Das Jahr, in dem der 'Spiegel' seinen Antiamerikanismus endgültig zum Hauptanliegen gemacht hat. (
Beispiel) Ich lernte, daß mir die bloße Teilnahme an der Antideutschen Konferenz mehr Blogtraffic verschafft als mein gutbesuchter antideutsch angehauchter Vortrag beim Chaos-Kongreß.
Gleich dreimal zog ich um, obwohl ich nach einem Jahr Obdachlosigkeit gedacht hatte, das bloße Finden einer Wohnung sei gar nicht so sehr das Problem. Nach wie vor passen Wert- und Chronologiekritik genauso wenig zusammen wie Seins- und Bewußtseinserweiterung, aber ich werde weiter daran arbeiten.

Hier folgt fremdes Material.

(** * The colour configuration store and the git repository scan

    A shallow embedding of [core/color_config.py] (class [ColorConfig]) and of
    the two helpers [_find_all_git_repositories] and [_get_branch_name] of
    [modules/git_manager/git_manager.py], with the properties the
    specification states about them.

    Layout: the slice of the Python runtime the code relies on ([Py]), the
    store ([Store]), the scan ([Git]), a codec to run the store on concrete
    files ([Codec]), the wording of the specification ([Wording]), fixtures,
    then the lemmas on the store and on the scan.

    Besides: the other methods of the store and the singleton
    ([StoreApi]), the Apply button of the colour panel of [core/qt_core.py]
    ([Panel]) and the saved tasks of the Git manager ([Tasks]), with what
    the code shows about them. *)

From Stdlib Require Import ZArith Ascii String DecimalString.
From stdpp Require Import gmap strings list fin_maps.

Set Warnings "-register-all".
Open Scope string_scope.

(* ===================================================================== *)
(** ** The Python runtime, as far as the code uses it                     *)
(* ===================================================================== *)

Module Py.

(** Exceptions that the modelled code can meet. *)
Inductive exn : Type :=
  | AttributeError
  | TypeError
  | KeyError
  | JSONDecodeError
  | FileNotFoundError
  | NotADirectoryError
  | PermissionError
  | RecursionError.

(** [isinstance(e, OSError)]; [IOError] is another name of [OSError]. *)
Definition is_OSError (e : exn) : bool :=
  match e with
  | FileNotFoundError | NotADirectoryError | PermissionError => true
  | _ => false
  end.

Definition is_PermissionError (e : exn) : bool :=
  match e with
  | PermissionError => true
  | _ => false
  end.

(** Outcome of a call: a value or a raised exception. *)
Inductive result (A : Type) : Type :=
  | Ok (a : A)
  | Raise (e : exn).
Arguments Ok {A} a.
Arguments Raise {A} e.

Definition is_ok {A} (r : result A) : bool :=
  match r with Ok _ => true | Raise _ => false end.

(** A piece of code that works on mutable state [S]: it may raise, and what
    it did to the state before raising stays done. *)
Definition M (S A : Type) : Type := S -> result A * S.

Definition ret {S A} (a : A) : M S A := fun s => (Ok a, s).

Definition raise {S A} (e : exn) : M S A := fun s => (Raise e, s).

Definition bind {S A B} (m : M S A) (k : A -> M S B) : M S B :=
  fun s =>
    match m s with
    | (Ok a, s') => k a s'
    | (Raise e, s') => (Raise e, s')
    end.

Definition lift {S A} (r : result A) : M S A := fun s => (r, s).

Definition gets {S A} (f : S -> A) : M S A := fun s => (Ok (f s), s).

Definition modify {S} (f : S -> S) : M S unit := fun s => (Ok tt, f s).

(** [try: body / except <the exceptions that handles accepts>: handler] *)
Definition try_except {S} (body : M S unit) (handles : exn -> bool) (handler : M S unit)
    : M S unit :=
  fun s =>
    match body s with
    | (Ok tt, s') => (Ok tt, s')
    | (Raise e, s') => if handles e then handler s' else (Raise e, s')
    end.

Declare Scope py_scope.
Delimit Scope py_scope with py.
Notation "x <- m ;; k" := (bind m (fun x => k))
  (at level 100, m at next level, right associativity) : py_scope.
Notation "m ;; k" := (bind m (fun _ => k))
  (at level 100, right associativity) : py_scope.

(** What [json.load] returns and [json.dump] accepts.  A [dict] compares
    without regard to key order, which is the equality of [gmap].  A float is
    kept as the decimal literal [m * 10^e] that stands for it. *)
Inductive json : Type :=
  | JNull
  | JBool (b : bool)
  | JInt (z : Z)
  | JFloat (m e : Z)
  | JStr (s : string)
  | JArr (l : list json)
  | JObj (d : gmap string json).

(** [s.startswith(p)] *)
Definition startswith (p s : string) : bool := String.prefix p s.

(** [needle in haystack] on two [str]: substring test. *)
Fixpoint str_contains (needle haystack : string) : bool :=
  String.prefix needle haystack ||
  match haystack with
  | EmptyString => false
  | String _ rest => str_contains needle rest
  end.

(** [x == k] for a JSON value [x] and a [str] [k]. *)
Definition eq_str (k : string) (x : json) : bool :=
  match x with
  | JStr s => String.eqb s k
  | _ => false
  end.

(** [k in o] for a [str] key [k]. *)
Definition contains (k : string) (o : json) : result bool :=
  match o with
  | JObj d => Ok (bool_decide (is_Some (d !! k)))
  | JArr l => Ok (existsb (eq_str k) l)
  | JStr s => Ok (str_contains k s)
  | JNull | JBool _ | JInt _ | JFloat _ _ => Raise TypeError
  end.

(** [o.get(k, default)]: only a [dict] has the method. *)
Definition get (o : json) (k : string) (default : json) : result json :=
  match o with
  | JObj d => Ok (from_option id default (d !! k))
  | _ => Raise AttributeError
  end.

(** [o[k]] for a [str] key [k]. *)
Definition getitem (o : json) (k : string) : result json :=
  match o with
  | JObj d => match d !! k with Some v => Ok v | None => Raise KeyError end
  | _ => Raise TypeError
  end.

(** [o[k] = v] for a [str] key [k]; the updated object is returned. *)
Definition setitem (o : json) (k : string) (v : json) : result json :=
  match o with
  | JObj d => Ok (JObj (<[k := v]> d))
  | _ => Raise TypeError
  end.

(** [o.copy()]: a [dict] and a [list] have the method. *)
Definition copy (o : json) : result json :=
  match o with
  | JObj _ | JArr _ => Ok o
  | _ => Raise AttributeError
  end.

(** [a or b] on an optional [str]: [None] and [""] are falsy. *)
Definition or_else (a : option string) (b : string) : string :=
  match a with
  | Some (String c s) => String c s
  | Some EmptyString | None => b
  end.

(** *** [posixpath] *)

Definition sep : ascii := "/"%char.

Definition is_sep (c : ascii) : bool := Ascii.eqb c sep.

Definition is_empty (s : string) : bool :=
  match s with EmptyString => true | String _ _ => false end.

(** [p[:p.rfind('/') + 1]] *)
Fixpoint upto_last_sep (p : string) : string :=
  match p with
  | EmptyString => EmptyString
  | String c rest =>
      let h := upto_last_sep rest in
      if negb (is_empty h) then String c h
      else if is_sep c then String c EmptyString
      else EmptyString
  end.

(** [s.rstrip('/')] *)
Fixpoint rstrip_sep (s : string) : string :=
  match s with
  | EmptyString => EmptyString
  | String c rest =>
      let r := rstrip_sep rest in
      if is_empty r && is_sep c then EmptyString else String c r
  end.

(** [s == '/' * len(s)] *)
Fixpoint all_sep (s : string) : bool :=
  match s with
  | EmptyString => true
  | String c rest => is_sep c && all_sep rest
  end.

(** [os.path.dirname] *)
Definition dirname (p : string) : string :=
  let head := upto_last_sep p in
  if negb (is_empty head) && negb (all_sep head) then rstrip_sep head
  else head.

Fixpoint endswith_sep (s : string) : bool :=
  match s with
  | EmptyString => false
  | String c EmptyString => is_sep c
  | String _ rest => endswith_sep rest
  end.

(** [os.path.join(a, b)] *)
Definition join (a b : string) : string :=
  if startswith "/" b then b
  else if is_empty a || endswith_sep a then a +:+ b
  else a +:+ "/" +:+ b.

(** *** [str.strip] on ASCII white space *)

Definition is_space (c : ascii) : bool :=
  let n := nat_of_ascii c in
  ((9 <=? n)%nat && (n <=? 13)%nat) || ((28 <=? n)%nat && (n <=? 32)%nat).

Fixpoint lstrip (s : string) : string :=
  match s with
  | EmptyString => EmptyString
  | String c rest => if is_space c then lstrip rest else s
  end.

Fixpoint rstrip (s : string) : string :=
  match s with
  | EmptyString => EmptyString
  | String c rest =>
      let r := rstrip rest in
      if is_empty r && is_space c then EmptyString else String c r
  end.

Definition strip (s : string) : string := rstrip (lstrip s).

End Py.

(* ===================================================================== *)
(** ** [core/color_config.py]: the configuration store                    *)
(* ===================================================================== *)

Module Store.
Import Py.

(** What the store takes from its host: the [json] codec and the place of
    the application.  [json_load] answers [None] where [json.load] raises
    [JSONDecodeError]. *)
Class Host : Type := {
  json_dump : json -> string;
  json_load : string -> option json;
  APP_ROOT : string
}.
(** * On-toolhead memory: header codec and lifecycle controller

    A shallow embedding of [klippy/extras/cocoa_toolhead/memory.py]: the
    32-byte [Header] codec, the [CocoaMemory] attach / save controller and
    its key-value accessors, with the properties the specification states
    about them. *)

From Stdlib Require Import ZArith Lia Ascii String.
From stdpp Require Import base list strings gmap.

Local Open Scope Z_scope.

(** ** Python values and exceptions *)

(** A Python [bytes] object: a sequence of integers, each in [0, 256). *)
Abbreviation bytes := (list Z).

Definition is_byte (b : Z) : Prop := 0 <= b < 256.
Definition is_bytes (v : bytes) : Prop := Forall is_byte v.

(** The exceptions the code raises or lets escape. *)
Inductive exn : Type :=
| InvalidMagic | InvalidVersion | InvalidChecksum   (* HeaderError *)
| MemoryNotConnected                               (* MemoryError *)
| CommandError            (* a device failure reported by the Memory object *)
| KeyError
| IndexError | ValueError | AttributeError | TypeError
| StructError             (* struct.error *)
| CodecError.             (* raised by the msgpack payload codec *)

#[global] Instance exn_eq_dec : EqDecision exn.
Proof. solve_decision. Defined.

(** [HeaderError] and its three subclasses. *)
Definition is_HeaderError (e : exn) : bool :=
  match e with
  | InvalidMagic | InvalidVersion | InvalidChecksum => true
  | _ => false
  end.

(** [CommandError] and its subclasses ([HeaderError], [MemoryError]). *)
Definition is_CommandError (e : exn) : bool :=
  match e with
  | CommandError | InvalidMagic | InvalidVersion | InvalidChecksum
  | MemoryNotConnected => true
  | _ => false
  end.

Inductive result (A : Type) : Type :=
| Ok (a : A)
| Raise (e : exn).
Arguments Ok {A} a.
Arguments Raise {A} e.

Definition rbind {A B} (r : result A) (f : A -> result B) : result B :=
  match r with
  | Ok a => f a
  | Raise e => Raise e
  end.

Declare Scope result_scope.
Delimit Scope result_scope with res.
Notation "'let*' x := r 'in' k" := (rbind r (fun x => k))
  (at level 10, x pattern, r at level 100, k at level 200) : result_scope.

Regelmäßigeres Schreiben hat journalistisch eher nicht geklappt, das sollte ich gar nicht versuchen, auf der Blogebene aber schon - rein quantitativ war ich noch nie so produktiv, wie an meinem Reader auch zu besichtigen ist. (Den gibt es jetzt in der 5MB-Version mit allen Bildern zum
Ziehen)
Es gab mehrere Musikprojekte (
"Sie singen nur Peace and Love" mit Timbou, die
Diktiergerätsession mit Peter Guhr, erste
Kleinigkeiten mit
scrupeda, Live HipHop in Jena), die ich 2006 vielleicht zu richtigen Tracks erweitern und daraus vielleicht eine Art Kullaboration-Sampler basteln kann.
Insgesamt habe ich ein paar Fäden wieder aufgenommen, wieder Cut-up vorgelesen (in Bremen) und mir endlich ein Notebook gekauft. Jetzt kann es richtig losgehen, I would say.